• [AIM OF THE EXERCISE] Your answer is to be the count alone: the number of lines in the data below where "instruction" appears.

• [PROVIDED MATERIAL]
(* ===== verification/Exceptions.v ===== *)
(** The exceptions of the processor (src/src/arch/aarch64/exceptions.c): what the
    vectors print, and the handler that tells an interrupt, a yield, a system
    call and a fault apart. *)
From S2P Require Import Prelude LibString Klog Memory Input Task BlockDevice FileTable MMU UserProgram Virtqueue Graphics Console Bus VirtioMmio Syscall.

(** ** Names *)

Definition names : list string :=
  ["sync current el sp0"; "irq current el sp0"; "fiq current el sp0"; "serror current el sp0";
   "sync current el spx"; "irq current el spx"; "fiq current el spx"; "serror current el spx";
   "sync lower el aarch64"; "irq lower el aarch64"; "fiq lower el aarch64"; "serror lower el aarch64";
   "sync lower el aarch32"; "irq lower el aarch32"; "fiq lower el aarch32"; "serror lower el aarch32"]%string.
Definition exception_vector_name (vector_id0 : Z) : string := default "unknown"%string (rd names vector_id0).

Definition exception_kind_name (vector_id0 : Z) : string :=
  match Z.land vector_id0 3 with 0 => "sync" | 1 => "irq" | 2 => "fiq" | 3 => "serror" | _ => "unknown" end%string.

Definition exception_class_name (ec : Z) : string :=
  match ec with
  | 0x00 => "unknown reason"
  | 0x01 => "trapped wfi or wfe"
  | 0x03 => "trapped mcr or mrc cp15"
  | 0x04 => "trapped mcrr or mrrc cp15"
  | 0x05 => "trapped mcr or mrc cp14"
  | 0x06 => "trapped ldc or stc"
  | 0x07 => "trapped sve or asimd"
  | 0x0e => "illegal execution state"
  | 0x11 => "svc aarch32"
  | 0x15 => "svc aarch64"
  | 0x18 => "trapped msr mrs or system instruction"
  | 0x20 => "instruction abort lower el"
  | 0x21 => "instruction abort current el"
  | 0x22 => "pc alignment fault"
  | 0x24 => "data abort lower el"
  | 0x25 => "data abort current el"
  | 0x26 => "sp alignment fault"
  | 0x2c => "floating point exception aarch64"
  | 0x2f => "serror interrupt"
  | 0x30 => "breakpoint lower el"
  | 0x31 => "breakpoint current el"
  | 0x32 => "software step lower el"
  | 0x33 => "software step current el"
  | 0x34 => "watchpoint lower el"
  | 0x35 => "watchpoint current el"
  | 0x3c => "brk aarch64"
  | _ => "reserved or unhandled class"
  end%string.

Definition exception_abort_fsc_name (fsc : Z) : string :=
  match fsc with
  | 0x00 => "address size fault level 0"
  | 0x01 => "address size fault level 1"
  | 0x02 => "address size fault level 2"
  | 0x03 => "address size fault level 3"
  | 0x04 => "translation fault level 0"
  | 0x05 => "translation fault level 1"
  | 0x06 => "translation fault level 2"
  | 0x07 => "translation fault level 3"
  | 0x09 => "access flag fault level 1"
  | 0x0a => "access flag fault level 2"
  | 0x0b => "access flag fault level 3"
  | 0x0d => "permission fault level 1"
  | 0x0e => "permission fault level 2"
  | 0x0f => "permission fault level 3"
  | 0x10 => "synchronous external abort"
  | 0x11 => "tag check fault"
  | 0x14 => "translation table external abort level 0"
  | 0x15 => "translation table external abort level 1"
  | 0x16 => "translation table external abort level 2"
  | 0x17 => "translation table external abort level 3"
  | 0x18 => "parity or ecc error"
  | 0x21 => "alignment fault"
  | 0x30 => "tlb conflict abort"
  | _ => "unknown fault status"
  end%string.

Definition str_arg (s : string) : karg := AStr (Some (cstr s)).

Section reports.
Context {S : Type}.

Definition exception_print_abort_details (ec iss : Z) : M S unit :=
  let fsc := Z.land iss 0x3f in
  kprintf (nl "[ERROR] abort status: %s") [str_arg (exception_abort_fsc_name fsc)];;
  kprintf (nl "[ERROR] abort fsc: 0x%x") [AUint (u32 fsc)];;
  if (ec =? 0x24) || (ec =? 0x25) then
    kprintf (nl "[ERROR] data abort access: %s") [str_arg (if negb (Z.land iss (Z.shiftl 1 6) =? 0) then "write" else "read")];;
    kprintf (nl "[ERROR] data abort s1ptw: %u") [AUint (u32 (Z.land (Z.shiftr iss 7) 1))];;
    kprintf (nl "[ERROR] data abort fnv: %u") [AUint (u32 (Z.land (Z.shiftr iss 10) 1))]
  else ret tt.

Definition exception_print_esr_details (esr : Z) : M S unit :=
  let ec := Z.land (Z.shiftr esr 26) 0x3f in
  let il := Z.land (Z.shiftr esr 25) 1 in
  let iss := Z.land esr 0x01ffffff in
  kprintf (nl "[ERROR] ESR class: %s") [str_arg (exception_class_name ec)];;
  kprintf (nl "[ERROR] ESR EC: 0x%x") [AUint (u32 ec)];;
  kprintf (nl "[ERROR] ESR IL: %u") [AUint (u32 il)];;
  kprintf (nl "[ERROR] ESR ISS: 0x%x") [AUint (u32 iss)];;
  if (ec =? 0x20) || (ec =? 0x21) || (ec =? 0x24) || (ec =? 0x25) then exception_print_abort_details ec iss
  else if ec =? 0x15 then kprintf (nl "[ERROR] SVC immediate: 0x%x") [AUint (u32 (Z.land iss 0xffff))]
  else if ec =? 0x3c then kprintf (nl "[ERROR] BRK immediate: 0x%x") [AUint (u32 (Z.land iss 0xffff))]
  else ret tt.

(** The general registers that are printed. *)
Definition print_reg (f : exception_trap_frame) (label : string) (i : Z) : M S unit :=
  v <- deref (rd (x f) i);;
  kprintf (nl label) [APtr v].

Definition exception_handle_default (f : exception_trap_frame) : M S unit :=
  kprintf (nl "[ERROR] exception: %s") [str_arg (exception_vector_name (vector_id f))];;
  kprintf (nl "[ERROR] type: %s") [str_arg (exception_kind_name (vector_id f))];;
  kprintf (nl "[ERROR] vector: %u") [AUint (u32 (vector_id f))];;
  kprintf (nl "[ERROR] ESR_EL1: 0x%x") [AUint (u32 (esr_el1 f))];;
  exception_print_esr_details (esr_el1 f);;
  kprintf (nl "[ERROR] ELR_EL1: %p") [APtr (elr_el1 f)];;
  kprintf (nl "[ERROR] SPSR_EL1: 0x%x") [AUint (u32 (spsr_el1 f))];;
  kprintf (nl "[ERROR] FAR_EL1: %p") [APtr (far_el1 f)];;
  kprintf (nl "[ERROR] DAIF: 0x%x") [AUint (u32 (frame_daif f))];;
  kprintf (nl "[ERROR] SP: %p") [APtr (frame_sp f)];;
  print_reg f "[ERROR] X0: %p" 0;;
  print_reg f "[ERROR] X1: %p" 1;;
  print_reg f "[ERROR] X2: %p" 2;;
  print_reg f "[ERROR] X3: %p" 3;;
  print_reg f "[ERROR] X29: %p" 29;;
  print_reg f "[ERROR] X30: %p" 30;;
  panic "Unhandled exception".
End reports.

Definition exception_is_irq_vector (vector_id0 : Z) : bool :=
  (vector_id0 =? 1) || (vector_id0 =? 5) || (vector_id0 =? 9) || (vector_id0 =? 13).

(** ** The handler *)

Section handler.
Context {X D H W G C K : Type} `{Hardware D} `{DisplayDriver G} `{OutputCapture C}.
Context (table_address : table -> Z) (arch_user_resume_el1 exception_vector_table : Z).
Context (call_handler : H -> Z -> Z -> M (virtio H D W) unit).
Abbreviation kern := (kernel X D H W G C K).
Implicit Types k : kern.

Definition on_gic {A} (m : M D A) : M kern A := on_timer (on_hardware m).

Definition exceptions_init : M kern unit :=
  el <- on_gic (read_reg CURRENTEL);;
  let current_el := Z.shiftr el 2 in
  if negb (current_el =? 1) then kprintf (nl "[INFO] exceptions: skip VBAR_EL1 install at EL%u") [AUint (u32 current_el)]
  else
    on_gic (write_reg VBAR_EL1 exception_vector_table);;
    klog_info "exceptions: VBAR_EL1 installed".

Definition exceptions_self_test : M kern bool :=
  el <- on_gic (read_reg CURRENTEL);;
  if negb (Z.shiftr el 2 =? 1) then ret true
  else
    vbar <- on_gic (read_reg VBAR_EL1);;
    ret (vbar =? exception_vector_table).

Definition exception_handle_irq (frame : Z) : M kern Z :=
  iar <- on_gic gic_acknowledge_irq;;
  let irq_id := Z.land iar 0x3ff in
  if 1020 <=? irq_id then ret frame
  else if irq_id =? GIC_IRQ_TIMER_PHYSICAL_PPI then
    on_timer timer_handle_irq;;
    on_gic (gic_end_irq irq_id);;
    count <- on_timer timer_irq_count;;
    if count mod task_time_slice_ticks =? 0 then on_sched (task_schedule_from_exception frame true) else ret frame
  else if (48 <=? irq_id) && (irq_id <? 80) then
    on_virtio (virtio_handle_irq call_handler irq_id);;
    on_gic (gic_end_irq irq_id);;
    ret frame
  else
    kprintf (nl "[ERROR] unexpected IRQ: %u") [AUint irq_id];;
    on_gic (gic_end_irq irq_id);;
    panic "Unhandled IRQ".

Definition exception_handle (frame : Z) : M kern Z :=
  f <- get_frame frame;;
  if exception_is_irq_vector (vector_id f) then exception_handle_irq frame
  else
    let ec := Z.land (Z.shiftr (esr_el1 f) 26) 0x3f in
    let iss := Z.land (esr_el1 f) 0x01ffffff in
    let svc_imm := Z.land iss 0xffff in
    if (ec =? 0x15) && (svc_imm =? 0) then on_sched (task_schedule_from_exception frame true)
    else if (ec =? 0x15) && (svc_imm =? 1) then syscall_handle table_address arch_user_resume_el1 frame
    else exception_handle_default f;; ret frame.

(** *** System calls from the kernel

    [svc #1] with the number and the arguments in their registers: the entry
    code saves [f] at [frame]; the result is what the frame resumed has in x0. *)
Definition svc_registers (f : exception_trap_frame) (number arg0 arg1 arg2 arg3 arg4 arg5 : Z) : exception_trap_frame :=
  Frame ([arg0; arg1; arg2; arg3; arg4; arg5] ++ slice (x f) 6 2 ++ [number] ++ drop 9 (x f))
    (frame_sp f) (elr_el1 f) (spsr_el1 f) (Z.lor (Z.shiftl 0x15 26) (Z.lor (Z.shiftl 1 25) 1)) (far_el1 f) (frame_daif f) 4.
Definition syscall_invoke (f : exception_trap_frame) (frame number arg0 arg1 arg2 arg3 arg4 arg5 : Z) : M kern Z :=
  put_frame frame (svc_registers f number arg0 arg1 arg2 arg3 arg4 arg5);;
  resumed <- exception_handle frame;;
  f' <- get_frame resumed;;
  reg f' 0.
Definition syscall_write_console f frame (buffer length : Z) : M kern Z := syscall_invoke f frame SYS_WRITE_CONSOLE buffer length 0 0 0 0.
Definition syscall_get_ticks f frame : M kern Z := syscall_invoke f frame SYS_GET_TICKS 0 0 0 0 0 0.
Definition syscall_exit f frame (status0 : Z) : M kern Z := syscall_invoke f frame SYS_EXIT status0 0 0 0 0 0.

End handler.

• [ANSWER BELOW] 3